### Input data
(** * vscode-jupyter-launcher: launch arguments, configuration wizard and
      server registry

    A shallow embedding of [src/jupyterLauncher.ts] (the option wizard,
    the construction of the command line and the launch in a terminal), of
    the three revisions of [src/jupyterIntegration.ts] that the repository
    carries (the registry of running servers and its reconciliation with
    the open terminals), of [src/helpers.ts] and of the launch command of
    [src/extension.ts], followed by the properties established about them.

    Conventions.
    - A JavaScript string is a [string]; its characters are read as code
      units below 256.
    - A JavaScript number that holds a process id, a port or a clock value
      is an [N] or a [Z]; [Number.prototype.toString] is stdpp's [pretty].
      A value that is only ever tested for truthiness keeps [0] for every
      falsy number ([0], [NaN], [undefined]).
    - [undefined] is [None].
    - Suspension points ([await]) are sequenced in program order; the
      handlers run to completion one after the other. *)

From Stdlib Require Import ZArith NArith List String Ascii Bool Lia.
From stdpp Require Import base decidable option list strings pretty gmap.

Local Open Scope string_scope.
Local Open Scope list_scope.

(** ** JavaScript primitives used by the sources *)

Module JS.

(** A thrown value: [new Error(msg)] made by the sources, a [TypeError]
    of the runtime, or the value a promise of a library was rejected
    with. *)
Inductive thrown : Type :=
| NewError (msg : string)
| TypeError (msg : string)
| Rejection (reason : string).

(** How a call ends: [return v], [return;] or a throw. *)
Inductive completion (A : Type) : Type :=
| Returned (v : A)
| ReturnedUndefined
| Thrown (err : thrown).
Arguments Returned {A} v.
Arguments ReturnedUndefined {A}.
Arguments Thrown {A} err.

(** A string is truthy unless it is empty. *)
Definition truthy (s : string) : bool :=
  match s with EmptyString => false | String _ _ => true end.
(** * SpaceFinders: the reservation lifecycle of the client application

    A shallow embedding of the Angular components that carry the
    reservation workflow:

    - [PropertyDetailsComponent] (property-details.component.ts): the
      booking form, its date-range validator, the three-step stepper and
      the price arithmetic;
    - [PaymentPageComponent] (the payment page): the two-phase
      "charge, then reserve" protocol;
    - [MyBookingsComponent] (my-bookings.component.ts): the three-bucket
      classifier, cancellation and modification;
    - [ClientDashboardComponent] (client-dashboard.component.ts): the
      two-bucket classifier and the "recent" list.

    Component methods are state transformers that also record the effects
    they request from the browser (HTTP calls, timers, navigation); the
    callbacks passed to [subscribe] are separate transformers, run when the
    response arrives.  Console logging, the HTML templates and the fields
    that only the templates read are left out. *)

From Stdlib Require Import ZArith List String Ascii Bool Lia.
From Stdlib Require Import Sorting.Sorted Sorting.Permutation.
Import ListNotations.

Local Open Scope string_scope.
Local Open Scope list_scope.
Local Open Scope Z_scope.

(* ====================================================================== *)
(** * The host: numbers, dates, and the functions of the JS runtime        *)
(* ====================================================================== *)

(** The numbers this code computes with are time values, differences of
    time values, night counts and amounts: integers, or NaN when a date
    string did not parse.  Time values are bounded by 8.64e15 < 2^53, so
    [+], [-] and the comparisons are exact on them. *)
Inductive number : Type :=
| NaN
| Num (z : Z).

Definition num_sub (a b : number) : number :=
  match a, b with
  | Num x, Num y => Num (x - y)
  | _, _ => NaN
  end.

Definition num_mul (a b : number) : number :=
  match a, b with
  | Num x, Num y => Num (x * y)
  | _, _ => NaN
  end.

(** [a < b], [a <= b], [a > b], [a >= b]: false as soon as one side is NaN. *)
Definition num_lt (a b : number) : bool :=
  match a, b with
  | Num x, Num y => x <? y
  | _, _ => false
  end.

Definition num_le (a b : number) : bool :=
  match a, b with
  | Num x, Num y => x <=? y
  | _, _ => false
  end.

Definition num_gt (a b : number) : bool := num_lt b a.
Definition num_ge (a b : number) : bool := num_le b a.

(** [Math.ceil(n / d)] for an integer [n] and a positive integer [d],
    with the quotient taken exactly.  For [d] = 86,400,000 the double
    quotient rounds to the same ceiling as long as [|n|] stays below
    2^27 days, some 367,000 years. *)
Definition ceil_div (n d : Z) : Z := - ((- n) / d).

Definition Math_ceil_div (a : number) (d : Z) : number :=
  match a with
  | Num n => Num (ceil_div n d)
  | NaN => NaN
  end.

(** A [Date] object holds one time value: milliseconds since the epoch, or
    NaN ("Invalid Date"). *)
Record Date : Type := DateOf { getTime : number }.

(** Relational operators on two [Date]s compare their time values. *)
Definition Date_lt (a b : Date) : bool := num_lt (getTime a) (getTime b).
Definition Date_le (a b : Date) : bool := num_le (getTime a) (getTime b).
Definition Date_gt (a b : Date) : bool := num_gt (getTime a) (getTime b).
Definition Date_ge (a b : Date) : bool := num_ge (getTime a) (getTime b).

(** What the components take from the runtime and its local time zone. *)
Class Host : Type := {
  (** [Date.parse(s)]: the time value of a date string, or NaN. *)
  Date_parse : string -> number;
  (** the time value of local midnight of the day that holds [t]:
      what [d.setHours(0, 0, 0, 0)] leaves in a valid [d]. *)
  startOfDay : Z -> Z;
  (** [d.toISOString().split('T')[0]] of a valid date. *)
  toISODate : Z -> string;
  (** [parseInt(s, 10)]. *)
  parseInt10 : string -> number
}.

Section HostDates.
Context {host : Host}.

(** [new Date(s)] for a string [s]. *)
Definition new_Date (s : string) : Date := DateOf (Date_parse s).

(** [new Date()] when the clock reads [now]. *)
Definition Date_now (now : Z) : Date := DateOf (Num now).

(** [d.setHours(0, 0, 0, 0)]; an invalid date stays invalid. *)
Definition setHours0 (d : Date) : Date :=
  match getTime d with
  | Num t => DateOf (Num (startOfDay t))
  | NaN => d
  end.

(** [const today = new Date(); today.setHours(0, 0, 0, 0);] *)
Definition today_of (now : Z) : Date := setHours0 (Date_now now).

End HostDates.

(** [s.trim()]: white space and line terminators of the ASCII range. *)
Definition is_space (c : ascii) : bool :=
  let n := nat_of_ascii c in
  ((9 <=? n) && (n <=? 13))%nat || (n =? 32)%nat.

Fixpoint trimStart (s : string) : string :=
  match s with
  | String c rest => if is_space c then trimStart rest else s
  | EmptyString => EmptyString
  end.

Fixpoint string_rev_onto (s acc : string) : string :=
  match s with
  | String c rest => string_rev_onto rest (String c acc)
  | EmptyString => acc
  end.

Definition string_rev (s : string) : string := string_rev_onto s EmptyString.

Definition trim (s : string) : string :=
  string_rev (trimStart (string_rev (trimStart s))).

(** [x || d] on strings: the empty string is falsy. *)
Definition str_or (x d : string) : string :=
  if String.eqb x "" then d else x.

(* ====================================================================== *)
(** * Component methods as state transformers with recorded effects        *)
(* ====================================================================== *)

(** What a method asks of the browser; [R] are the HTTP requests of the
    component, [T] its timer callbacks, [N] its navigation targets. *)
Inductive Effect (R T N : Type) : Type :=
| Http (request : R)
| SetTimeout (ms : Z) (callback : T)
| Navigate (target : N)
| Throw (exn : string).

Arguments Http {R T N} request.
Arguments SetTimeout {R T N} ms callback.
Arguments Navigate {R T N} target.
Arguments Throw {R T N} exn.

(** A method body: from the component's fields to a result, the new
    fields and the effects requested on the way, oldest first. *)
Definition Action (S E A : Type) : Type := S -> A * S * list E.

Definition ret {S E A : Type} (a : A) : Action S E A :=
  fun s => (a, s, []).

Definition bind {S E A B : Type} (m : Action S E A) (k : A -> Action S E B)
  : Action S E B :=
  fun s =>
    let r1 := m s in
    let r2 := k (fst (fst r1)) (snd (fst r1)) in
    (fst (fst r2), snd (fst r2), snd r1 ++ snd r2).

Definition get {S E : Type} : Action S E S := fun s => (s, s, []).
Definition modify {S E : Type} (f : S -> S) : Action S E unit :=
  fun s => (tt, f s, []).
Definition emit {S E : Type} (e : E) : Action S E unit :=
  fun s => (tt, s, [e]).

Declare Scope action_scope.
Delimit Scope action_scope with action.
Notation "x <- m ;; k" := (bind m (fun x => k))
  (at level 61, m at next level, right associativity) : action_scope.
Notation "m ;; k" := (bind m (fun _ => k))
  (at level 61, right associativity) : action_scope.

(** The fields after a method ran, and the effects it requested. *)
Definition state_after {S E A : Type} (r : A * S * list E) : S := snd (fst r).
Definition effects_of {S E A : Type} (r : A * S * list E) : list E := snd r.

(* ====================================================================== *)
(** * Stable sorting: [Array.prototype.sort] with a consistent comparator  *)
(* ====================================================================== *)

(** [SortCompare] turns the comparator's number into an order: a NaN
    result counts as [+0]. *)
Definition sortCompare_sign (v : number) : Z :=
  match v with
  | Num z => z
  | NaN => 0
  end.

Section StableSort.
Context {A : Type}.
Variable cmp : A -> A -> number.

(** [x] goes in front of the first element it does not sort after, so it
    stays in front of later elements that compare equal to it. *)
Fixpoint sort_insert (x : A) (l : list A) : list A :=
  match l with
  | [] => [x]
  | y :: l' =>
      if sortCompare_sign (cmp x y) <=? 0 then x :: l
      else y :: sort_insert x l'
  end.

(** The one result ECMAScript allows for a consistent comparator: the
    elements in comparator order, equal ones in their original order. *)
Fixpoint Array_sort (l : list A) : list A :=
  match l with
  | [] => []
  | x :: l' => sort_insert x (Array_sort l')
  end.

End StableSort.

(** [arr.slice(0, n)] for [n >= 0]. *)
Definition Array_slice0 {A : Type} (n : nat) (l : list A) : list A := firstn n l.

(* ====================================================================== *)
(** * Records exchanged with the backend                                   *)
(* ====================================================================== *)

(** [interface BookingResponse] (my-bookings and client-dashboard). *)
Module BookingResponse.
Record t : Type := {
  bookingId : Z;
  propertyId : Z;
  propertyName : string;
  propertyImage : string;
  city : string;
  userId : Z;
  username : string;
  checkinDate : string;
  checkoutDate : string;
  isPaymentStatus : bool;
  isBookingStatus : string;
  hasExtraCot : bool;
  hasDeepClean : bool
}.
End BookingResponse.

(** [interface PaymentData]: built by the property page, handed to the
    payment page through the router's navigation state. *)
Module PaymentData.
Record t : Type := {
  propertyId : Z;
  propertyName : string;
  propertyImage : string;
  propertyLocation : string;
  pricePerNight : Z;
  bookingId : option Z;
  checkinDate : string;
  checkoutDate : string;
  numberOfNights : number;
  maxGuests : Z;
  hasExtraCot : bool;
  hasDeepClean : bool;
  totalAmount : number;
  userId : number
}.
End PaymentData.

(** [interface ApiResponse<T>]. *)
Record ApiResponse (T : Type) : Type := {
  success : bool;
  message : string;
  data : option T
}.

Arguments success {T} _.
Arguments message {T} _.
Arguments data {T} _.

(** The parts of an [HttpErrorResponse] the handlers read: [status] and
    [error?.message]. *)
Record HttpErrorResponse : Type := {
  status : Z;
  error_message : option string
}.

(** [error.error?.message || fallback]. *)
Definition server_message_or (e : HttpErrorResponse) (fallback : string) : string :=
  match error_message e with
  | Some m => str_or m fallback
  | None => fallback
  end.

...

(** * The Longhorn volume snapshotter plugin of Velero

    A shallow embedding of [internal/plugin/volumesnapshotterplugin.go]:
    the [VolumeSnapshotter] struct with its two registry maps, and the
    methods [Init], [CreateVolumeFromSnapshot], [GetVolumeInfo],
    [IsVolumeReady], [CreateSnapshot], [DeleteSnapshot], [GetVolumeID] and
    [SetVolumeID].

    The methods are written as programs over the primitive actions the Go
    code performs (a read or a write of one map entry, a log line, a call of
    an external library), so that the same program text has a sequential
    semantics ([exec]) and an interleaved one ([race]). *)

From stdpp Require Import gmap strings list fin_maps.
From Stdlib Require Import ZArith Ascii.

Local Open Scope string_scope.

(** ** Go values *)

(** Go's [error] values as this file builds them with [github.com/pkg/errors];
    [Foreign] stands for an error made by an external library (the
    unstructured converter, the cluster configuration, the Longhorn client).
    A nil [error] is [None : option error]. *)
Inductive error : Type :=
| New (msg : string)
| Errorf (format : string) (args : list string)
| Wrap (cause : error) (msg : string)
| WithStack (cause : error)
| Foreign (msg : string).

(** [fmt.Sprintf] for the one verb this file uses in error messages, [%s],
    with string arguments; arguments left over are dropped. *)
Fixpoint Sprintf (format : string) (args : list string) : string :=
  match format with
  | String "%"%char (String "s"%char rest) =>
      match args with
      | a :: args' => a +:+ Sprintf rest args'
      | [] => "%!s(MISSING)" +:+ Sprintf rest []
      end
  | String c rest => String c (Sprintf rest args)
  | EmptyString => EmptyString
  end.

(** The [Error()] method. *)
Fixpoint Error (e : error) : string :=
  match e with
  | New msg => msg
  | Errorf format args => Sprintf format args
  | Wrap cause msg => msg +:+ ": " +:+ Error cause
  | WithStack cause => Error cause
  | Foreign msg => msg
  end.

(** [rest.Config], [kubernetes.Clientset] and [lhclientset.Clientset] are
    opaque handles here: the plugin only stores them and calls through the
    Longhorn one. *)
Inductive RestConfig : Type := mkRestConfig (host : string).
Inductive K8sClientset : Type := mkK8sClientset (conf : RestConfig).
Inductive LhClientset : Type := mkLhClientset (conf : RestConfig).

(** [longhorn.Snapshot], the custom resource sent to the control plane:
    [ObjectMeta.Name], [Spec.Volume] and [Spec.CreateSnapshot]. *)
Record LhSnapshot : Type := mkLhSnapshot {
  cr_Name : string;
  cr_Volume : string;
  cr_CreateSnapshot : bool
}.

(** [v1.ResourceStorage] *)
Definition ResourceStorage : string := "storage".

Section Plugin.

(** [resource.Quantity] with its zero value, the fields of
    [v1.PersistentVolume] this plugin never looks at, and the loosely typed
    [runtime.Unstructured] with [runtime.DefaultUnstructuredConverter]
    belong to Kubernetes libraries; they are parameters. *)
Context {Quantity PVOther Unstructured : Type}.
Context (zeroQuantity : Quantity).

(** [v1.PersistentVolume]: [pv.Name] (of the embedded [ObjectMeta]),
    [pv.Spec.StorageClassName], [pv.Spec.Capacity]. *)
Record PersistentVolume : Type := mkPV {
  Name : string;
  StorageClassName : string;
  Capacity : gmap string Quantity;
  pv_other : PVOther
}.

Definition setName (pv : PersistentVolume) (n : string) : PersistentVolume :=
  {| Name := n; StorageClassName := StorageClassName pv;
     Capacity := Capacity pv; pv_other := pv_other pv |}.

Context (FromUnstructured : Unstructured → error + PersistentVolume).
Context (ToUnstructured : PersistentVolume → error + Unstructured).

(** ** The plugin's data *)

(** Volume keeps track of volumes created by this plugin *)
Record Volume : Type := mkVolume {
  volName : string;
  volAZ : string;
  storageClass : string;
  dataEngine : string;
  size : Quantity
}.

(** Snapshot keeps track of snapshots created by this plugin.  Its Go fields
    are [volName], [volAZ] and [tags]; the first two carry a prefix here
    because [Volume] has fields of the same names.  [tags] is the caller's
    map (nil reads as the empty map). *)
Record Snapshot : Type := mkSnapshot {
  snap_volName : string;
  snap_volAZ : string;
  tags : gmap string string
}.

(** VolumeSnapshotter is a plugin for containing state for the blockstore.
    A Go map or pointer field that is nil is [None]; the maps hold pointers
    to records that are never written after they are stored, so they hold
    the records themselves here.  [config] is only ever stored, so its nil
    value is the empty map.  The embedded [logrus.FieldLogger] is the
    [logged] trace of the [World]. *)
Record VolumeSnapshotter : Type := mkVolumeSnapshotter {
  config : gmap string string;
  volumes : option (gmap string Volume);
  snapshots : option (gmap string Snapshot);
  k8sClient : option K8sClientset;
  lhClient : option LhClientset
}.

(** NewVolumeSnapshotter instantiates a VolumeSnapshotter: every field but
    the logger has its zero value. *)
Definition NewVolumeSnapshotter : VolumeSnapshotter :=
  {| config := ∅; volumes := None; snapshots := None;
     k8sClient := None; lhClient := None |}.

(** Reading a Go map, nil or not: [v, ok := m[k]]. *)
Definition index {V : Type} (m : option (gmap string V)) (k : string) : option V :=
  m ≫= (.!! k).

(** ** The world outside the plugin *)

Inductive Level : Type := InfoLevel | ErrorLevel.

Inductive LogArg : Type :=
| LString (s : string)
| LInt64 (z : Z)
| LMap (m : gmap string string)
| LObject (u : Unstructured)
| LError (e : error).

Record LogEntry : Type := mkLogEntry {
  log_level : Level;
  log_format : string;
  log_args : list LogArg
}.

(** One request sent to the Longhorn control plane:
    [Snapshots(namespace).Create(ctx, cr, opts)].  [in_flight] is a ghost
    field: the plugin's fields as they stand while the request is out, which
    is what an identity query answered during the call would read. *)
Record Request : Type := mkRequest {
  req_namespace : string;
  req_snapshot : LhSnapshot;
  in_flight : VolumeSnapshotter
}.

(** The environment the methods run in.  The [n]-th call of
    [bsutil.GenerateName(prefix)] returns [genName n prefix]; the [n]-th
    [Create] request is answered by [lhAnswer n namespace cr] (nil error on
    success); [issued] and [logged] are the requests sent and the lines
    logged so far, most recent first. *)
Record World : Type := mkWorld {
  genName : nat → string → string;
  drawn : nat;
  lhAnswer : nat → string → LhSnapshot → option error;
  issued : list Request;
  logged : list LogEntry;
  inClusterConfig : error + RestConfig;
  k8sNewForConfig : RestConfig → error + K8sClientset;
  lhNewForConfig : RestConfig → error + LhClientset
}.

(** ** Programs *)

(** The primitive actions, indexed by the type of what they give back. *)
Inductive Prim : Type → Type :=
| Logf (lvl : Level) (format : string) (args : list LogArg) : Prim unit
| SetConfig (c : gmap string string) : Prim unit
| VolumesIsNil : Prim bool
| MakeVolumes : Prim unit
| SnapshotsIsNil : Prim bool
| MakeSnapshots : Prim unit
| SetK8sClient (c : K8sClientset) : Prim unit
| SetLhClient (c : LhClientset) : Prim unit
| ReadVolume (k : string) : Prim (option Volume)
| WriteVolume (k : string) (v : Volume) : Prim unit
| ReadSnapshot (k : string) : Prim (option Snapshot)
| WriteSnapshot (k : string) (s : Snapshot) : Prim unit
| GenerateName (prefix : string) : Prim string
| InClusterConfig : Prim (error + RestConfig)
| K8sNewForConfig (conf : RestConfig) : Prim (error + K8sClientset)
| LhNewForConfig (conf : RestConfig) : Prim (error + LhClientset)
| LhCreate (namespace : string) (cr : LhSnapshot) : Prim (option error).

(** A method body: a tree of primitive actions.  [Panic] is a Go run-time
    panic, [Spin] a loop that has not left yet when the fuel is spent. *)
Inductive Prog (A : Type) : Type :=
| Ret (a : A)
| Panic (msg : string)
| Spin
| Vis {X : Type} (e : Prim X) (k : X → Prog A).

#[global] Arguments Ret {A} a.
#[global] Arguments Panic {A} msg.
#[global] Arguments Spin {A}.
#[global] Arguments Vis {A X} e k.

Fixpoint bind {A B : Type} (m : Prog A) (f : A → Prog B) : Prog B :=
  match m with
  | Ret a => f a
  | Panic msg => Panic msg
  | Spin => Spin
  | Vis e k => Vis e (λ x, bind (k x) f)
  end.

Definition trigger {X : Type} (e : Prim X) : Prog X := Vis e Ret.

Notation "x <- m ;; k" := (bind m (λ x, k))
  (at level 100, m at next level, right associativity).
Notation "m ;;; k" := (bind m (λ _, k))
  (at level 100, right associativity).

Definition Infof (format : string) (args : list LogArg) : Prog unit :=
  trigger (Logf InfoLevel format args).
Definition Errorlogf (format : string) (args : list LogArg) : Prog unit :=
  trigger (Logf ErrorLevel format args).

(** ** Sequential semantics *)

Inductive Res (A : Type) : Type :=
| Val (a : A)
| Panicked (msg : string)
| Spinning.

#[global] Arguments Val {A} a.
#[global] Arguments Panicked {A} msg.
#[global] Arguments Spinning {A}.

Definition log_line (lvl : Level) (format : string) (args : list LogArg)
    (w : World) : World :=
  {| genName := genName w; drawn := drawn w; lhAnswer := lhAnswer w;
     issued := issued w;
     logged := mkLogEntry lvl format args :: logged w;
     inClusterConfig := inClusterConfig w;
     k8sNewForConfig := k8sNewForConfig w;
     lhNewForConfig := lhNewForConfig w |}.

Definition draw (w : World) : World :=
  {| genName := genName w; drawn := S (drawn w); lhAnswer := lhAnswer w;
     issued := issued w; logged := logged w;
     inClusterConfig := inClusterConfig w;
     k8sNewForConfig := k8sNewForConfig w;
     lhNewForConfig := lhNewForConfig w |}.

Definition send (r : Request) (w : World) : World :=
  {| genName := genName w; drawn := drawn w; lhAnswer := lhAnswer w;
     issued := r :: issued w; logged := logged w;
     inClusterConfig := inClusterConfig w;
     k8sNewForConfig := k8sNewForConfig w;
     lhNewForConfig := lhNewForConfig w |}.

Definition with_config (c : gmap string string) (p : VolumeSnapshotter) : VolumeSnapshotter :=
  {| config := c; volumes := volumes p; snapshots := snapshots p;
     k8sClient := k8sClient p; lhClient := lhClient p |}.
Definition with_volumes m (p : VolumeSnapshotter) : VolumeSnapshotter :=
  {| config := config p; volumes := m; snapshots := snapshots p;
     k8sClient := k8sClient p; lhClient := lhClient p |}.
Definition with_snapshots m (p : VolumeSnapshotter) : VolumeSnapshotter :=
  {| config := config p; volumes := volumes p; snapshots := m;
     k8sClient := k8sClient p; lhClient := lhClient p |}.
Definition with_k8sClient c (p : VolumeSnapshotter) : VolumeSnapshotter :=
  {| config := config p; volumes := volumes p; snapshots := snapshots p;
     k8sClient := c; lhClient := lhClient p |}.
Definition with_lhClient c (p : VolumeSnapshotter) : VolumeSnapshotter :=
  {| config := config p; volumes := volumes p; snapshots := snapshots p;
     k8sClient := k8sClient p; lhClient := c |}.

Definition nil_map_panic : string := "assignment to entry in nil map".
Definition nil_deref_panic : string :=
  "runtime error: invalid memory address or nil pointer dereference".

### What you should do
Both the line containing "(** * vscode-jupyter-launcher: launch" and the line containing "(reason : string)." belong in the answer. Print them and every line above that falls between them exactly, and no others.

### Exercise output
(** * vscode-jupyter-launcher: launch arguments, configuration wizard and
      server registry

    A shallow embedding of [src/jupyterLauncher.ts] (the option wizard,
    the construction of the command line and the launch in a terminal), of
    the three revisions of [src/jupyterIntegration.ts] that the repository
    carries (the registry of running servers and its reconciliation with
    the open terminals), of [src/helpers.ts] and of the launch command of
    [src/extension.ts], followed by the properties established about them.

    Conventions.
    - A JavaScript string is a [string]; its characters are read as code
      units below 256.
    - A JavaScript number that holds a process id, a port or a clock value
      is an [N] or a [Z]; [Number.prototype.toString] is stdpp's [pretty].
      A value that is only ever tested for truthiness keeps [0] for every
      falsy number ([0], [NaN], [undefined]).
    - [undefined] is [None].
    - Suspension points ([await]) are sequenced in program order; the
      handlers run to completion one after the other. *)

From Stdlib Require Import ZArith NArith List String Ascii Bool Lia.
From stdpp Require Import base decidable option list strings pretty gmap.

Local Open Scope string_scope.
Local Open Scope list_scope.

(** ** JavaScript primitives used by the sources *)

Module JS.

(** A thrown value: [new Error(msg)] made by the sources, a [TypeError]
    of the runtime, or the value a promise of a library was rejected
    with. *)
Inductive thrown : Type :=
| NewError (msg : string)
| TypeError (msg : string)
| Rejection (reason : string).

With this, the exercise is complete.